EXERCISE INPUT:
Lemma pages_length p xs : pages_ok p xs -> length (concat xs) = (length xs * pageSize)%nat.
Proof.
  revert p. induction xs as [|x xs IH]; intros p K; [reflexivity|]. destruct K as (Lx & _ & K).
  cbn [concat length]. rewrite length_app, Lx, (IH _ K). lia.
Qed.

(** The bytes in the file of several pages. *)
Fixpoint encrypt_all (p : Z) (xs encs : list (list Z)) : Prop :=
  match xs, encs with
  | [], [] => True
  | x :: xs, enc :: encs => encrypts p x enc /\ encrypt_all (p + 1) xs encs
  | _, _ => False
  end.

Lemma get_pages_bytes st M n : forall p xs,
  simulates st M -> get_pages M p (S n) = Some xs ->
  1 <= p /\ (Z.to_nat (page_offset p) + S n * pageSize <= length (rf_bytes (s_file st)))%nat /\ length xs = S n /\
  exists encs, encrypt_all p xs encs /\ slice (rf_bytes (s_file st)) (Z.to_nat (page_offset p)) (S n * pageSize) = concat encs.
Proof.
  induction n as [|n IH]; intros p xs S E; cbn [get_pages] in E; destruct (M p) as [x|] eqn:Mp; try discriminate;
    destruct (proj2 S p x Mp) as (Hp & Hl & He).
  - injection E as <-. split; [exact Hp|]. split; [lia|]. split; [reflexivity|].
    exists [slice (rf_bytes (s_file st)) (Z.to_nat (page_offset p)) pageSize]. cbn [concat].
    rewrite app_nil_r, Nat.mul_1_l. split; [split; [exact He|exact Logic.I]|reflexivity].
  - change (match M (p + 1), get_pages M (p + 1 + 1) n with Some x, Some xs => Some (x :: xs) | _, _ => None end)
      with (get_pages M (p + 1) (Datatypes.S n)) in E.
    destruct (get_pages M (p + 1) (Datatypes.S n)) as [xs'|] eqn:E'; [|discriminate]. injection E as <-.
    destruct (IH (p + 1) xs' S E') as (_ & Hl' & Ln & encs & A & Es).
    rewrite offset_succ, Z2Nat.inj_add, Nat2Z.id in Hl', Es by (unfold page_offset; nia).
    split; [exact Hp|]. split; [lia|]. split; [cbn [length]; lia|].
    exists (slice (rf_bytes (s_file st)) (Z.to_nat (page_offset p)) pageSize :: encs). split; [split; assumption|].
    cbn [concat]. rewrite <- Es. change (Datatypes.S (Datatypes.S n) * pageSize)%nat with (pageSize + Datatypes.S n * pageSize)%nat.
    apply slice_plus.
Qed.

Lemma simulates_codec st c M : simulates st M ->
  ready (mk_st (s_file st) (Some c) (s_env st) (s_pageNo st)) c ->
  simulates (mk_st (s_file st) (Some c) (s_env st) (s_pageNo st)) M.
Proof. intros [_ H] R. split; [eauto|exact H]. Qed.
(** ** Clearing a bit *)

Lemma nodup_values n a : hash_ok n a -> NoDup (filter (fun x => negb (x =? 0)) a).
Proof.
  intros H. pose proof (ho_length _ _ H) as L.
  assert (U : forall i j, (i < length a)%nat -> (j < length a)%nat -> a.[i] = a.[j] -> a.[i] <> 0 -> i = j).
  { intros i j Hi Hj E N. apply Nat2Z.inj. apply (slot_unique n a); unfold at_slot; rewrite ?Nat2Z.id; auto; lia. }
  clear - U. induction a as [|x a IH]; [constructor|]. cbn [filter].
  assert (IH' : NoDup (filter (fun x => negb (x =? 0)) a)).
  { apply IH. intros i j Hi Hj E N. specialize (U (S i) (S j)). cbn in U. assert (S i = S j) by (apply U; auto; lia). lia. }
  destruct (Z.eqb_spec x 0) as [|N]; [exact IH'|]. cbn [negb]. constructor; [|exact IH'].
  intros Hin. apply filter_In in Hin as [Hin _]. apply (In_nth _ _ 0) in Hin as (j & Hj & E).
  specialize (U 0%nat (S j)). cbn in U. assert (0%nat = S j) by (apply U; auto; lia). discriminate.
Qed.

Lemma clear_bitmap k n m i : 0 <= n <= BITVEC_NBIT -> length m = BITVEC_NELEM -> bytes m -> 0 <= i < n ->
  exists p', bitvec_clear (S k) (Bitmap n m) i = Some p' /\ wf p' /\ sqlite3BitvecSize p' = n /\
    forall j, 0 <= j < n -> (member (S k) p' j <-> j <> i /\ member (S k) (Bitmap n m) j).
Proof.
  intros Hn Lm Bm Hi. destruct (bit_range i ltac:(lia)) as [Hb By].
  destruct (bitmap_update n m i false Hn Lm Bm Hi (Z.land m.[Z.to_nat (i / 8)] (Z.lnot (u8 (Z.shiftl 1 (i mod 8)))))) as [W T].
  - apply (range_of_bits 8); [lia|]. intros b Hk. rewrite Z.land_spec.
    pose proof (bytes_nth m (Z.to_nat (i / 8)) Bm) as Bx. now rewrite (testbit_high 8 _ b Bx Hk).
  - intros b Hk. rewrite Z.land_spec, Z.lnot_spec, u8_testbit, pow2_bit by lia.
    destruct (b =? i mod 8); [apply andb_false_r|apply andb_true_r].
  - eexists. split; [cbn [bitvec_clear]; rewrite low_bits by lia; reflexivity|]. split; [exact W|]. split; [reflexivity|].
    intros j Hj. unfold member. rewrite (T k j Hj). destruct (Z.eqb_spec j i) as [->|N]; intuition congruence.
Qed.
(** The loop copies what the chunks hold, and leaves the cursor at the next byte if there is
    a chunk for it. *)
Lemma copy_chunks_ok n l : 0 < n -> all_size (Z.to_nat n) l -> forall i off k, 0 <= off < n -> 0 < k ->
  off + k <= Z.of_nat (length l) * n ->
  copy_chunks n l i off k = Some (slice (concat l) (Z.to_nat off) (Z.to_nat k),
    if off + k <? Z.of_nat (length l) * n then Some (i + Z.to_nat ((off + k) / n))%nat else None).
Proof.
  intros Hn H. induction H as [|c l Hc Hl IH]; intros i off k Ho Hk Hb; cbn [length] in *; [lia|].
  cbn [copy_chunks concat]. rewrite Z.geb_leb. destruct (Z.leb_spec 0 (k - (n - off))) as [G|G].
  2: { rewrite Z.min_l, slice_first by lia. rewrite (proj2 (Z.ltb_lt (off + k) _)) by nia.
       rewrite Z.div_small by lia. do 3 f_equal. lia. }
  rewrite Z.min_r by lia. destruct l as [|c2 l].
  { cbn [length concat] in *. rewrite (proj2 (Z.ltb_ge (off + k) _)) by lia. replace k with (n - off) by lia.
    rewrite app_nil_r. reflexivity. }
  rewrite Z.gtb_ltb. destruct (Z.ltb_spec 0 (k - (n - off))) as [G'|G'].
  - rewrite (IH (S i) 0 (k - (n - off))) by lia. cbn [length] in *.
    rewrite <- (slice_both c (concat (c2 :: l)) (Z.to_nat off)) by lia. do 2 f_equal; [f_equal; lia|].
    replace (0 + (k - (n - off)) <? Z.of_nat (S (length l)) * n) with (off + k <? Z.of_nat (S (S (length l))) * n)
      by (destruct (Z.ltb_spec (off + k) (Z.of_nat (S (S (length l))) * n)), (Z.ltb_spec (0 + (k - (n - off))) (Z.of_nat (S (length l)) * n)); lia).
    destruct (off + k <? _); [|reflexivity]. f_equal.
    replace (off + k) with (0 + (k - (n - off)) + 1 * n) by lia. rewrite Z.div_add by lia.
    assert (0 <= (0 + (k - (n - off))) / n) by (apply Z.div_pos; lia). lia.
  - cbn [length] in *. rewrite (proj2 (Z.ltb_lt (off + k) _)) by lia. replace (off + k) with n by lia.
    rewrite Z.div_same by lia. rewrite slice_first by lia. do 3 f_equal; [f_equal; lia|lia].
Qed.

Lemma skipn_all_size n l i : all_size n l -> all_size n (skipn i l).
Proof. intros H. apply Forall_forall. intros c Hc. unfold all_size in H. rewrite Forall_forall in H. apply H. rewrite <- (firstn_skipn i l). apply in_or_app. now right. Qed.

Lemma concat_skipn n l i : all_size n l -> (i <= length l)%nat -> concat (skipn i l) = skipn (i * n) (concat l).
Proof.
  intros H. revert i. induction H as [|c l Hc Hl IH]; intros [|i] Hi; cbn [length] in Hi; try lia; try reflexivity.
  cbn [skipn concat Nat.mul]. rewrite IH by lia. symmetry. now apply skipn_app_plus.
Qed.
Definition atoi (z : list Z) : Z :=
  let z := skip_space z in
  let v := if z.[0] =? 45 then - dec_value (tl z) 0
           else if z.[0] =? 43 then dec_value (tl z) 0 else dec_value z 0 in
  as_int (Z.max (- 2 ^ 63) (Z.min v (2 ^ 63 - 1))).

Fixpoint digits (fuel : nat) (n : Z) : list Z :=
  match fuel with
  | O => []
  | S fuel => if n <? 10 then [48 + n] else digits fuel (n / 10) ++ [48 + n mod 10]
  end.

(** The format %d. *)
Definition print_int (n : Z) : list Z :=
  if n <? 0 then 45 :: digits 20 (- n) else digits 20 n.

(** ** Booleans *)

Definition zText : list Z := str "onoffalseyestruextrafull".

(** Offset, length and value of each word: on no off false yes true extra full. *)
Definition safety_words : list (nat * Z * Z) :=
  [(0%nat, 2, 1); (1%nat, 2, 0); (2%nat, 3, 0); (4%nat, 5, 0);
   (9%nat, 3, 1); (12%nat, 4, 1); (15%nat, 5, 3); (20%nat, 4, 2)].

Definition getSafetyLevel (z : list Z) (omitFull : bool) (dflt : Z) : Z :=
  if sqlite3Isdigit (z.[0]) then u8 (sqlite3Atoi z)
  else
    let n := sqlite3Strlen30 z in
    match find (fun '(off, len, value) =>
            (len =? n) && (sqlite3StrNICmp (skipn off zText) z (Z.to_nat n) =? 0)
            && (negb omitFull || (value <=? 1))) safety_words with
    | Some (_, _, value) => value
    | None => dflt
    end.

Definition sqlite3GetBoolean (z : list Z) (dflt : Z) : bool := negb (getSafetyLevel z true dflt =? 0).

(** ** Case *)

Definition no_nul (z : list Z) : Prop := Forall (fun c => 0 < c < 256) z.

Lemma lower_pos c : 0 < c < 256 -> 0 < sqlite3UpperToLower c.
Proof. intros H. unfold sqlite3UpperToLower. destruct (_ && _); lia. Qed.

Lemma stricmp_lower a : forall b, no_nul a -> no_nul b ->
  sqlite3StrICmp a b = 0 <-> map sqlite3UpperToLower a = map sqlite3UpperToLower b.
Proof.
  induction a as [|c a IH]; intros [|x b] Ha Hb; cbn [sqlite3StrICmp map].
  - tauto.
  - apply Forall_inv, lower_pos in Hb. change (sqlite3UpperToLower 0) with 0. split; [lia | discriminate].
  - apply Forall_inv, lower_pos in Ha. change (sqlite3UpperToLower 0) with 0. split; [lia | discriminate].
  - apply Forall_cons_iff in Ha, Hb. destruct Ha as [_ Ha], Hb as [_ Hb]. specialize (IH b Ha Hb).
    destruct (Z.eqb_spec c x) as [->|Hne].
    + rewrite IH. split; [intros ->; reflexivity | intros E; now injection E].
    + destruct (Z.eqb_spec (sqlite3UpperToLower c - sqlite3UpperToLower x) 0) as [E|E]; cbn [negb].
      * rewrite IH. replace (sqlite3UpperToLower c) with (sqlite3UpperToLower x) by lia.
        split; [intros ->; reflexivity | intros E'; now injection E'].
      * split; [lia|]. intros E'. injection E' as E1 _. lia.
Qed.

(** ** Decimal text *)

Lemma isdigit_range c : sqlite3Isdigit c = true <-> 48 <= c <= 57.
Proof. unfold sqlite3Isdigit. rewrite andb_true_iff, !Z.leb_le. tauto. Qed.

Definition all_digits (l : list Z) : Prop := Forall (fun c => 48 <= c <= 57) l.

Lemma digits_of_bool l : forallb sqlite3Isdigit l = true -> all_digits l.
Proof.
  intros H. apply Forall_forall. intros c Hc. apply isdigit_range. exact (proj1 (forallb_forall _ _) H c Hc).
Qed.

(** The value of a list of digits. *)
Definition value (l : list Z) : Z := fold_left (fun v c => v * 10 + (c - 48)) l 0.

Lemma value_acc l : forall v, fold_left (fun v c => v * 10 + (c - 48)) l v = v * 10 ^ Z.of_nat (length l) + value l.
Proof.
  unfold value. induction l as [|c l IH]; intros v; cbn [fold_left length].
  - rewrite Z.pow_0_r. lia.
  - rewrite (IH (v * 10 + (c - 48))), (IH (0 * 10 + (c - 48))).
    rewrite Nat2Z.inj_succ, Z.pow_succ_r by lia. lia.
Qed.

Lemma value_cons c l : value (c :: l) = (c - 48) * 10 ^ Z.of_nat (length l) + value l.
Proof. unfold value. cbn [fold_left]. rewrite value_acc. unfold value. lia. Qed.

Lemma value_app a b : value (a ++ b) = value a * 10 ^ Z.of_nat (length b) + value b.
Proof. unfold value. rewrite fold_left_app, value_acc. reflexivity. Qed.
(* ===== verification/ScHeap.v ===== *)
(** * SQLCipher: the private heap

    Keys, passphrases and page buffers live in a heap of their own (sqlcipher.c): one block
    of memory, locked if possible, that holds a linked list of blocks with their headers in
    front of them.  [sqlcipher_malloc] takes the first free block that is large enough and
    splits it; [sqlcipher_free] overwrites a block with noise and merges it with its free
    neighbours.  Requests that do not fit go to the allocator of SQLite.

    The heap is modelled as the bytes it consists of, headers included: a block pointer is
    an address, its header is read from and written to the bytes.  [layout] describes the
    bytes as a list of blocks, and the operations are shown to implement the operations
    [alloc_spec] and [free_spec] on that list. *)

From Stdlib Require Import ZArith Lia List Bool.
From S2P Require Import Prelude ScBytes.
Import ListNotations.
Local Open Scope Z_scope.

(** ** The program *)

Definition sizeof_private_block : Z := 16.
Definition SQLCIPHER_PRIVATE_HEAP_MIN_SPLIT_SIZE : Z := 32.
Definition SQLCIPHER_PRIVATE_HEAP_ALIGNMENT : Z := 8.

Definition SQLCIPHER_PRIVATE_HEAP_ROUNDUP (x : Z) : Z :=
  if negb (x mod SQLCIPHER_PRIVATE_HEAP_ALIGNMENT =? 0)
  then u64 ((x / SQLCIPHER_PRIVATE_HEAP_ALIGNMENT + 1) * SQLCIPHER_PRIVATE_HEAP_ALIGNMENT)
  else x.

(** Integers in memory, as a little-endian host stores them. *)
Fixpoint le_bytes (n : nat) (v : Z) : list Z :=
  match n with O => [] | S n => v mod 256 :: le_bytes n (v / 256) end.

(** The fields of a block: [next] at offset 0, [size] at 8, [is_used] at 12. *)
Definition block_next (m : list Z) (o : nat) : Z := le_num (slice m o 8).
Definition block_size (m : list Z) (o : nat) : Z := le_num (slice m (o + 8) 4).
Definition block_is_used (m : list Z) (o : nat) : Z := le_num (slice m (o + 12) 4).
Definition set_next (m : list Z) (o : nat) (v : Z) : list Z := memcpy m o (le_bytes 8 v).
Definition set_size (m : list Z) (o : nat) (v : Z) : list Z := memcpy m (o + 8) (le_bytes 4 v).
Definition set_is_used (m : list Z) (o : nat) (v : Z) : list Z := memcpy m (o + 12) (le_bytes 4 v).

(** The globals of the allocator.  [heap_mem] are the [private_heap_sz] bytes at the address
    [private_heap]; [mallocs] are the addresses that coming calls of the allocator of SQLite
    return, 0 for a failure; [outside] are the blocks it has handed out. *)
Record Heap := mkHeap {
  private_heap : Z;
  heap_mem : list Z;
  private_heap_used : Z;
  private_heap_hwm : Z;
  private_heap_alloc : Z;
  private_heap_allocs : Z;
  private_heap_overflow : Z;
  private_heap_overflows : Z;
  xoshiro_s : list Z;
  mallocs : list Z;
  outside : list (Z * list Z)
}.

WHAT NEEDS TO BE DONE: Everything from the line with "- apply Forall_inv, lower_pos in Hb." through the line with "Definition value (l" should be written out exactly as it appears above, end lines included, and nothing outside that range.

YOUR RESPONSE:
  - apply Forall_inv, lower_pos in Hb. change (sqlite3UpperToLower 0) with 0. split; [lia | discriminate].
  - apply Forall_inv, lower_pos in Ha. change (sqlite3UpperToLower 0) with 0. split; [lia | discriminate].
  - apply Forall_cons_iff in Ha, Hb. destruct Ha as [_ Ha], Hb as [_ Hb]. specialize (IH b Ha Hb).
    destruct (Z.eqb_spec c x) as [->|Hne].
    + rewrite IH. split; [intros ->; reflexivity | intros E; now injection E].
    + destruct (Z.eqb_spec (sqlite3UpperToLower c - sqlite3UpperToLower x) 0) as [E|E]; cbn [negb].
      * rewrite IH. replace (sqlite3UpperToLower c) with (sqlite3UpperToLower x) by lia.
        split; [intros ->; reflexivity | intros E'; now injection E'].
      * split; [lia|]. intros E'. injection E' as E1 _. lia.
Qed.

(** ** Decimal text *)

Lemma isdigit_range c : sqlite3Isdigit c = true <-> 48 <= c <= 57.
Proof. unfold sqlite3Isdigit. rewrite andb_true_iff, !Z.leb_le. tauto. Qed.

Definition all_digits (l : list Z) : Prop := Forall (fun c => 48 <= c <= 57) l.

Lemma digits_of_bool l : forallb sqlite3Isdigit l = true -> all_digits l.
Proof.
  intros H. apply Forall_forall. intros c Hc. apply isdigit_range. exact (proj1 (forallb_forall _ _) H c Hc).
Qed.

(** The value of a list of digits. *)
Definition value (l : list Z) : Z := fold_left (fun v c => v * 10 + (c - 48)) l 0.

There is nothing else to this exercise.